● Exercise
From the records below, print exactly the lines starting at the one containing "aggregator, valuation, formatters, per-ticker" and ending at the one containing "- A Python call", ends included, and nothing else.

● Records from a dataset

.....

(** * stock-portfolio-daily: the report pipeline of [main.py]

    A shallow embedding of the pure core of [main.py] (paginator,
    aggregator, valuation, formatters, per-ticker batch loop) together with
    the properties its specification states about it.

    Conventions.
    - A Python [float] is a binary64 value: Rocq's primitive [float], with
      IEEE-754 arithmetic and comparisons.  A value that is [None] or a
      float is an [option float].
    - A Python call that may raise returns an [outcome]: [Ok v] or [Raise e].
    - The remote service, the clock and the text-to-number conversion of
      pandas are inputs of the model. *)

From Stdlib Require Import ZArith NArith List String Ascii Bool Lia Floats.
From Stdlib Require Import DecimalString DecimalN.
Import ListNotations.

Set Warnings "-inexact-float".

Local Open Scope string_scope.
Local Open Scope Z_scope.

(* ================================================================== *)
(** ** Python values: exceptions, results, floats                      *)
(* ================================================================== *)

(** An exception, known by the name of its class: the code catches
    every [Exception] and writes only [type(e).__name__]. *)
Inductive exn : Type := Exn (class_name : string).

(** [type(e).__name__] *)
Definition exn_name (e : exn) : string :=
  match e with
  | Exn class_name => class_name
  end.

(** The classes the code and its libraries raise by name. *)
Definition ZeroDivisionError : exn := Exn "ZeroDivisionError".
Definition OverflowError : exn := Exn "OverflowError".
Definition ValueError : exn := Exn "ValueError".
Definition TypeError : exn := Exn "TypeError".
Definition KeyError : exn := Exn "KeyError".
Definition JSONDecodeError : exn := Exn "JSONDecodeError".
Definition HTTPError : exn := Exn "HTTPError".
Definition ConnectionError : exn := Exn "ConnectionError".
Definition ReadTimeout : exn := Exn "ReadTimeout".
Definition ConnectTimeout : exn := Exn "ConnectTimeout".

.....

● Answer for this exercise
    aggregator, valuation, formatters, per-ticker batch loop) together with
    the properties its specification states about it.

    Conventions.
    - A Python [float] is a binary64 value: Rocq's primitive [float], with
      IEEE-754 arithmetic and comparisons.  A value that is [None] or a
      float is an [option float].
    - A Python call that may raise returns an [outcome]: [Ok v] or [Raise e].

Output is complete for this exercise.